VIDEO: Today's Headline News from Associated Press
OBAMA HOLDS KING AS PERSONAL HERO
WASHINGTON (AP) -- Barack Obama was 2 years old and growing up in Hawaii when Martin Luther King Jr. delivered his "I Have a Dream" speech from the steps of the Lincoln Memorial. Fifty years later, the nation's first black president will stand as the most high-profile example of the racial progress King espoused, delivering remarks Wednesday at a nationwide commemoration of the 1963 demonstration for jobs, economic justice and racial equality.
Obama believes his success in attaining the nation's highest political office is a testament to the dedication of King and others, and that he would not be the current Oval Office occupant if it were not for their willingness to persevere through repeated imprisonments, bomb threats and blasts from billy clubs and fire hoses.
In tribute, Obama keeps a bust of King in the Oval Office and a framed copy of the program from that historic day when 250,000 people gathered for the March on Washington for Jobs and Freedom.
Within five years, the man Obama would later identify as one of his idols was dead, assassinated in April 1968 outside of a motel room in Memphis, Tenn.
But King's dream didn't die with him.
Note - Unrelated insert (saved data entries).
Definition scan_request : NM Z :=
  ic ← ic_get; i ← get;
  let up := Z.lor IFF_UP IFF_RUNNING in
  if ic_v ic IC_opmode =? IEEE80211_M_HOSTAP then mret 0
  else if negb (Z.land (if_flags i) up =? up) then mret ENETDOWN
  else
    let lock := ic_v ic IC_scan_lock in
    (if negb (has_bits lock IEEE80211_SCAN_REQUEST) then
       let lock := if has_bits lock IEEE80211_SCAN_LOCKED then Z.lor lock IEEE80211_SCAN_RESUME else lock in
       ic_wr IC_scan_lock (Z.lor lock IEEE80211_SCAN_REQUEST);;
       if negb (ic_v ic IC_state =? IEEE80211_S_SCAN) then ic_mod (w_newstate IEEE80211_S_SCAN)
       else mret tt
     else mret tt);;
    mret w_tsleep.

Definition get_flags (r : ifreq) : NM ifreq :=
  flags ← ic_rd IC_flags; opmode ← ic_rd IC_opmode;
  let flags := if negb (opmode =? IEEE80211_M_HOSTAP) then Z.ldiff flags IEEE80211_F_HOSTAPMASK else flags in
  mret (set_ifr_flags r (Z.shiftr flags IEEE80211_F_USERSHIFT)).

Definition set_flags80211 (r : ifreq) : NM Z :=
  f ← nneed (ifr_flags r);
  let flags := u32 (Z.shiftl f IEEE80211_F_USERSHIFT) in
  opmode ← ic_rd IC_opmode;
  if negb (opmode =? IEEE80211_M_HOSTAP) && has_bits flags IEEE80211_F_HOSTAPMASK then mret EINVAL
  else
    old ← ic_rd IC_flags;
    ic_wr IC_flags (Z.lor (Z.ldiff old IEEE80211_F_USERMASK) flags);; mret ENETRESET.
(* ===== verification/IfCore.v ===== *)
(** * IfCore: the handlers every interface has

    Models the address-family independent part of
    src/usr/src/sbin/ifconfig/ifcutil.c: the socket and interface
    information (getsock, getinfo), addresses (setifaddr, in_getaddr,
    in_getprefix, at_getaddr and their callers), flags, metric, MTU, groups,
    description, routing domain and link-level address; and is_bridge of
    src/usr/src/sbin/ifconfig/brconfig.c, which getinfo calls.

    The monad and the globals are those of IfData.  A handler takes the
    char pointer and the int its entry in the command table is called
    with. *)
From coqutil Require Import Byte Word.LittleEndianList.
From stdpp Require Import base list strings functions.
From Stdlib Require Import Ascii.
From S2P Require Import Prelude CString CNum NetAddr InetNet Scan IfData.

(** Which of the four address structures an af_getaddr function fills. *)
Definition RIDADDR : Z := 0.
Definition ADDR : Z := 1.
Definition MASK : Z := 2.
Definition DSTADDR : Z := 3.

Definition last_char (s : string) : option ascii := list.last (bytes s).
Definition ends_in_digit (s : string) : bool := from_option isdigit false (last_char s).

(** The octets of in_getprefix: [len] one bits, most significant first. *)
Fixpoint prefix_octets (n : nat) (len : Z) : list byte :=
  match n with
  | O => []
  | S n => if 7 <? len then byte.of_Z 255 :: prefix_octets n (len - 8)
           else byte.of_Z (u8 (Z.shiftl 255 (8 - len))) :: prefix_octets n 0
  end.

(** memset 0xff for 0 and for all the bits, prefix_octets otherwise; len
    reaches 0 on the way unless it is a multiple of 8, and 0xff << 8 leaves
    no bits in an octet. *)
Definition prefix_mask (n : nat) (len : Z) : list byte :=
  if (len =? 0) || (len =? 8 * Z.of_nat n) then replicate n (byte.of_Z 255)
  else prefix_octets n len.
Many believe it came true in 2008 when Obama became the first black man Americans ever elected as their president.
"Tomorrow, just like 50 years ago, an African-American man will stand on the steps of the Lincoln Memorial and speak about civil rights and justice. But afterward, he won't visit the White House. He'll go home to the White House," Education Secretary Arne Duncan said Tuesday, speaking of his basketball buddy and boss. "That's how far this country has come. A black president is a victory that few could have imagined 50 years ago."
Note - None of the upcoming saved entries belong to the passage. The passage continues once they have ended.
(* ===== verification/IfStatus.v ===== *)
(** * IfStatus: what ifconfig(8) prints

    Models the output of src/usr/src/sbin/ifconfig/ifcutil.c, built with
    INET6: status and the status of every kind of interface, and the
    requests they make.  Text goes to [g_out] with [out]. *)
From coqutil Require Import Byte Word.LittleEndianList.
From stdpp Require Import base list strings functions.
From Stdlib Require Import Ascii.
From Corelib Require Import SpecFloat.
From S2P Require Import Prelude CString CNum NetAddr Printf Scan IfData IfCore IfWireless.
From S2P Require Import IfMedia IfProto Brconfig.

Definition EPROTONOSUPPORT : Z := 43.
Definition EAFNOSUPPORT : Z := 47.

(** ** Link states *)

Definition IFT_ETHER : Z := 0x6.
Definition IFT_PPP : Z := 0x17.
Definition IFT_IEEE80211 : Z := 0x47.
Definition IFT_CARP : Z := 0xf7.
Definition LINK_STATE_UNKNOWN : Z := 0.
Definition LINK_STATE_INVALID : Z := 1.
Definition LINK_STATE_DOWN : Z := 2.
Definition LINK_STATE_KALIVE_DOWN : Z := 3.
Definition LINK_STATE_UP : Z := 4.
Definition LINK_STATE_HALF_DUPLEX : Z := 5.
Definition LINK_STATE_FULL_DUPLEX : Z := 6.

(** Rows of type, state and description; type 0 is any type. *)
Definition if_status_descriptions : list (Z * Z * string) :=
  [(IFT_ETHER, LINK_STATE_DOWN, "no carrier");
   (IFT_IEEE80211, LINK_STATE_DOWN, "no network");
   (IFT_PPP, LINK_STATE_DOWN, "no carrier");
   (IFT_CARP, LINK_STATE_DOWN, "backup");
   (IFT_CARP, LINK_STATE_UP, "master");
   (IFT_CARP, LINK_STATE_HALF_DUPLEX, "master");
   (IFT_CARP, LINK_STATE_FULL_DUPLEX, "master");
   (0, LINK_STATE_UP, "active");
   (0, LINK_STATE_HALF_DUPLEX, "active");
   (0, LINK_STATE_FULL_DUPLEX, "active");
   (0, LINK_STATE_UNKNOWN, "unknown");
   (0, LINK_STATE_INVALID, "invalid");
   (0, LINK_STATE_DOWN, "down");
   (0, LINK_STATE_KALIVE_DOWN, "keepalive down")].

Definition link_state_desc_match (p : Z * Z * string) (mt state : Z) : bool :=
  ((p.1.1 =? mt) || (p.1.1 =? 0)) && (p.1.2 =? state).

(** The description of a state that no row matches is its number in brackets,
    cut to the seven characters of buf. *)
Definition get_linkstate (mt link_state : Z) : string :=
  match list_find (λ p, link_state_desc_match p mt link_state) if_status_descriptions with
  | Some (_, p) => p.2
  | None => stake 7 ("[#" +:+ fmt_d link_state +:+ "]")
  end.

(** ** Names of bits *)

Definition IFFBITS : string :=
  bits_of 20 [(1, "UP"); (2, "BROADCAST"); (3, "DEBUG"); (4, "LOOPBACK"); (5, "POINTOPOINT");
              (6, "NOTRAILERS"); (7, "RUNNING"); (8, "NOARP"); (9, "PROMISC"); (10, "ALLMULTI");
              (11, "OACTIVE"); (12, "SIMPLEX"); (13, "LINK0"); (14, "LINK1"); (15, "LINK2");
              (16, "MULTICAST"); (17, "TXREADY"); (18, "NOINET6"); (19, "INET6_PRIVACY");
              (20, "MPLS"); (21, "WOL")].
Definition IEEE80211_F_USERBITS : string := bits_of 16 [(1, "HIDENWID"); (2, "NOBRIDGE")].
Definition IEEE80211_CAPINFO_BITS : string :=
  bits_of 8 [(1, "ESS"); (2, "IBSS"); (3, "CF_POLLABLE"); (4, "CF_POLLREQ"); (5, "PRIVACY");
             (6, "SHORT_PREAMBLE"); (7, "PBCC"); (8, "CHNL_AGILITY"); (9, "SPECTRUM_MGMT");
             (10, "QOS"); (11, "SHORT_SLOTTIME"); (12, "APSD"); (14, "DSSSOFDM");
             (15, "DELAYED_B_ACK"); (16, "IMMEDIATE_B_ACK")].
Definition IEEE80211_NODEREQ_STATE_BITS : string :=
  bits_of 16 [(1, "CACHE"); (2, "BSS"); (3, "AUTH"); (4, "ASSOC"); (5, "COLLECT")].
Definition TRUNK_PORT_BITS : string :=
  bits_of 16 [(1, "MASTER"); (2, "STACK"); (3, "ACTIVE"); (4, "COLLECTING"); (5, "DISTRIBUTING");
              (6, "DISABLED")].

(** ** Wireless *)

Definition IEEE80211_CHAN_PASSIVE : Z := 0x0200.
Definition IEEE80211_RATE_VAL : Z := 0x7f.
Definition IEEE80211_CAPINFO_ESS : Z := 0x0001.
Definition NR_NODES : Z := 512.

(** The names of a table whose bits are set, with commas between them. *)
Fixpoint table_names (tbl : list (string * Z)) (v : Z) : list string :=
  match tbl with
  | [] => []
  | (n, m) :: tbl => if has_bits v m then n :: table_names tbl v else table_names tbl v
  end.

Definition print_cipherset (cipherset : Z) : string :=
  if cipherset =? IEEE80211_WPA_CIPHER_NONE then "none"
  else join_comma (table_names ciphers cipherset).

Definition print_wpaprotos (protos : Z) : string :=
  join_comma (table_names [("wpa1", IEEE80211_WPA_PROTO_WPA1); ("wpa2", IEEE80211_WPA_PROTO_WPA2)] protos).

Definition print_wpaakms (akms : Z) : string :=
  join_comma (table_names [("psk", IEEE80211_WPA_AKM_PSK); ("802.1x", IEEE80211_WPA_AKM_8021X)] akms).

(** IEEE80211_NODEREQ_RSSI, in single precision. *)
Definition float_of (n : Z) : spec_float := binary_normalize 24 128 n 0 false.
Definition trunc_float (x : spec_float) : Z :=
  match x with
  | S754_finite false m e => if 0 <=? e then Z.pos m * 2 ^ e else Z.pos m / 2 ^ (- e)
  | _ => 0
  end.
Definition rssi_percent (rssi max_rssi : Z) : Z :=
  trunc_float (SFmul 24 128 (SFdiv 24 128 (float_of rssi) (float_of max_rssi)) (float_of 100)).

(** "%u%%" or "%udB" *)
Definition rssi_text (nr : ieee80211_nodereq) : string :=
  if negb (nr_max_rssi nr =? 0) then fmt_u (rssi_percent (nr_rssi nr) (nr_max_rssi nr)) +:+ "%"
  else fmt_u (nr_rssi nr) +:+ "dB".

(** A length from the kernel, cut to the size of the array. *)
Definition print_nwid (len : Z) (nwid : list byte) : string :=
  text (print_string (Ztake (Z.min len IEEE80211_NWID_LEN) nwid)).

Definition ieee80211_printnode (nr : ieee80211_nodereq) : option string :=
  let ap := has_bits (nr_flags nr) IEEE80211_NODEREQ_AP in
  rate ← (if nr_nrates nr =? 0 then Some ""
          else r ← nr_rates nr !! Z.to_nat (nr_nrates nr - 1);
               Some (fmt_u (Z.land (byte.unsigned r) IEEE80211_RATE_VAL / 2) +:+ "M "));
  let capinfo := Z.ldiff (nr_capinfo nr) IEEE80211_CAPINFO_ESS in
  caps ← (if capinfo =? 0 then Some ""
          else t ← printb_status capinfo IEEE80211_CAPINFO_BITS; Some (t +:+ " "));
  state ← (if ap then Some ""
           else m ← shift1 (nr_state nr); printb_status m IEEE80211_NODEREQ_STATE_BITS);
  Some ((if ap then "nwid " +:+ print_nwid (nr_nwid_len nr) (nr_nwid nr) +:+ " chan "
                    +:+ fmt_u (nr_channel nr) +:+ " bssid " +:+ ether_ntoa (map byte.unsigned (nr_bssid nr))
         else "lladdr " +:+ ether_ntoa (map byte.unsigned (nr_macaddr nr)))
        +:+ " " +:+ rssi_text nr +:+ " " +:+ (if nr_pwrsave nr =? 0 then "" else "powersave ")
        +:+ rate +:+ caps +:+ state).

(** The test for an ambiguity with the keywords of nwkey, and whether the keys
    are printed with their numbers. *)
Definition ambiguous_key (keylen : Z) (keydat : list byte) : bool :=
  let key := map ascii_of_byte keydat in
  ((2 <=? keylen) && from_option isdigit false (key !! 0%nat)
   && from_option (λ c, Ascii.eqb c ":") false (key !! 1%nat))
  || ((7 <=? keylen) && bool_decide (map charmap (take 7 key) = lower "persist")).

Definition nwkey_verbose (nwkey : ieee80211_nwkey) : bool :=
  negb (i_defkid nwkey =? 1)
  || existsb (λ k, negb (k.1 =? 0)) (tail (i_key nwkey))
  || match i_key nwkey with (l, d) :: _ => ambiguous_key l d | [] => false end.

Definition print_key (k : Z * list byte) : option string :=
  if k.1 <? 0 then Some "persist" else d ← elements k.1 k.2; Some (text (print_string d)).

(** What follows nwkey. *)
Definition print_nwkey (nwkey : ieee80211_nwkey) : option string :=
  if nwkey_verbose nwkey then
    l ← mapM print_key (i_key nwkey);
    Some (fmt_d (i_defkid nwkey) +:+ ":" +:+ join_comma l)
  else k ← i_key nwkey !! 0%nat; print_key k.

Definition node_zero : ieee80211_nodereq :=
  mk_node (Some "") (zeros 6) (zeros 6) 0 (zeros 32) 0 0 0 (zeros 15) 0 0 (zeros 8) 0 0 (Some 0) (Some 0)
    0 0 0 0 0 0 0 0 0 0.

(** Does an interface name satisfy the name that printif() and active_check()
    are called with? *)
Definition name_matches (oname ifname : string) : bool :=
  if ends_in_digit oname then bool_decide (oname = ifname)
  else String.prefix oname ifname
       && from_option isdigit false (bytes ifname !! length (bytes oname)).

(** ** IPv6 addresses *)

(** The loops of prefix(): over the bytes that are 0xff, over the bits of the
    next one from the highest on as long as they are set, and over the rest of
    its bits; both leave out the lowest bit. *)
Fixpoint ff_bytes (l : list byte) : nat :=
  match l with
  | b :: l => if byte.unsigned b =? 0xff then S (ff_bytes l) else O
  | [] => O
  end.
Fixpoint set_bits (b : Z) (bit : nat) : nat :=
  match bit with
  | O => O
  | S n => if has_bits b (Z.shiftl 1 (Z.of_nat bit)) then set_bits b n else bit
  end.
Fixpoint clear_below (b : Z) (bit : nat) : bool :=
  match bit with
  | O => true
  | S n => negb (has_bits b (Z.shiftl 1 (Z.of_nat bit))) && clear_below b n
  end.

Definition prefix6 (nam : list byte) : Z :=
  let plen := 8 * Z.of_nat (ff_bytes nam) in
  match drop (ff_bytes nam) nam with
  | [] => plen
  | b :: rest =>
      let bit := set_bits (byte.unsigned b) 7 in
      if clear_below (byte.unsigned b) bit && forallb (λ b, byte.unsigned b =? 0) rest
      then plen + (7 - Z.of_nat bit) else 0
  end.

(** sec2str() prints (u_long)total; a time_t is an int. *)
Definition sec2str (total : Z) : string := fmt_u (u64 total).

(** A link-local address has the number of its interface in the second
    group; as an address to print it has it in sin6_scope_id. *)
Definition in6_fillscopeid (sin6 : sockaddr) : sockaddr :=
  if is_linklocal (sin6_addr sin6) then
    poke 10 (zeros 2) (poke 24 (le_split 4 (le_combine (rev (take 2 (drop 10 sin6))))) sin6)
  else sin6.

Definition Lflag : Z := 1.

(** The words for ifru_flags6. *)
Definition in6_flag_words : list (string * Z) :=
  [(" anycast", IN6_IFF_ANYCAST); (" tentative", IN6_IFF_TENTATIVE); (" duplicated", IN6_IFF_DUPLICATED);
   (" detached", IN6_IFF_DETACHED); (" deprecated", IN6_IFF_DEPRECATED); (" autoconf", IN6_IFF_AUTOCONF);
   (" autoconfprivacy", IN6_IFF_PRIVACY)].
Definition in6_flags_text (flags6 : Z) : string := foldr String.append "" (table_names in6_flag_words flags6).

(** A point in time that a lifetime ends at, 0 for never; [t] is the time. *)
Definition lifetime_text (ends t : Z) : string :=
  if ends =? 0 then "infty" else if ends <? t then "0" else sec2str (ends - t).

Section status.
Context `{!Kernel, !Libs}.

(** printf of a text that may not be defined. *)
Definition out_need (t : option string) : GM unit := t ← need t; out t.

(** nr[i] after the kernel has stored its nodes in the zeroed array. *)
Definition nr_at (na : ieee80211_nodereq_all) (i : nat) : GM ieee80211_nodereq :=
  if Z.of_nat i <? NR_NODES then mret (default node_zero (na_node na !! i)) else undef.

(** printf and a test of flags: [when b m]. *)
Definition when (b : bool) (m : GM unit) : GM unit := if b then m else mret tt.

(** The loop over chans[1] to chans[256]; [i] is the number of the first. *)
Fixpoint list_chans (i : Z) (chans : list ieee80211_channel) : GM unit :=
  match chans with
  | [] => mret tt
  | c :: chans =>
      when (negb (ch_flags c =? 0))
        (out (tab +:+ tab +:+ fmt_4d i +:+ "  " +:+ fmt_4d (ic_freq c) +:+ " MHz  "
              +:+ (if has_bits (ch_flags c) IEEE80211_CHAN_PASSIVE then "passive scan" else "-") +:+ newline));;
      list_chans (i + 1) chans
  end.

Definition ieee80211_listchans : GM unit :=
  name ← gets g_name;
  '(z, ca) ← ioctl SIOCG80211ALLCHANS (mk_chans (ifname name) (replicate 257 (mk_chan80211 0 0)));
  if negb (z =? 0) then warn "SIOCG80211ALLCHANS"
  else
    out (tab +:+ tab +:+ "chan  " +:+ pad_right 8 "freq" +:+ "  properties" +:+ newline);;
    list_chans 1 (take 256 (drop 1 (i_chans ca))).

(** The loop over nr[]. *)
Fixpoint list_nodes (na : ieee80211_nodereq_all) (todo i : nat) : GM unit :=
  match todo with
  | O => mret tt
  | S todo =>
      nr ← nr_at na i;
      out (tab +:+ tab);; out_need (ieee80211_printnode nr);; out newline;;
      list_nodes na todo (S i)
  end.

(** The structure ifr is a local one. *)
Definition ieee80211_listnodes : GM unit :=
  flags ← rd G_flags;
  let down := negb (has_bits flags IFF_UP) in
  when down (setifflags (Some "up") IFF_UP);;
  name ← gets g_name;
  '(z, _) ← ioctl SIOCS80211SCAN (mk_ifreq (ifname name) (U_bytes (zeros 16)));
  (if negb (z =? 0) then
     e ← errno; when (e =? EPERM) (out (tab +:+ tab +:+ "no permission to scan" +:+ newline))
   else
     '(z, na) ← ioctl SIOCG80211ALLNODES (mk_nodes (ifname name) (NR_NODES * 124) 0 []);
     if negb (z =? 0) then warn "SIOCG80211ALLNODES"
     else
       when (na_nodes na =? 0) (out (tab +:+ tab +:+ "none" +:+ newline));;
       list_nodes na (Z.to_nat (na_nodes na)) 0);;
  when down (setifflags (Some "restore") (- IFF_UP)).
In Wednesday's speech, Obama will offer his personal reflections on the civil rights movement, King's speech, the progress achieved in the past 50 years and the challenges that demand attention from the next generation.
Obama has said King is one of two people he admires "more than anybody in American history." The other is Abraham Lincoln.
EXPLORING GOOGLE GLASS THROUGH EYES OF EARLY USERS
SAN FRANCISCO (AP) -- Geeks aren't the only people wearing Google Glass.
Among the people testing Google Inc.'s wearable computer are teachers, dentists, doctors, radio disc jockeys, hair stylists, architects, athletes and even a zookeeper.
Some 10,000 people are trying out an early version of Glass, most of them selected as part of a contest.
To get a sense of the advantages and drawbacks of the device, The Associated Press spoke to three Glass owners who have been using the device since late spring: Sarah Hill, a former TV broadcaster and current military veterans advocate; David Levy, a hiking enthusiast and small business owner; and Deborah Lee, a stay-at-home mom.
Glass is designed to work like a smartphone that's worn like a pair of glasses. Although it looks like a prop from a science fiction movie, the device is capturing imaginations beyond the realm of nerds.
The trio's favorite feature, by far, is the hands-free camera that shoots photos and video through voice commands. (Images can also be captured by pressing a small button along the top of the right frame of Glass.) They also liked being able to connect to the Internet simply by tapping on the right frame of Glass to turn it on and then swiping along the same side to scroll through a menu. That menu allows them to do such things as get directions on Google's map or find a piece of information through Google's search engine. The information is shown on a thumbnail-sized transparent screen attached just above the right eye to stay out of a user's field of vision.
Among the biggest shortcomings they cited was Glass' short battery life, especially if a lot of video is being taken. Although Google says Glass should last for an entire day on a single battery charge for the typical user, Hill said there were times when she ran out of power after 90 minutes to two hours during periods when she was recording a lot of video.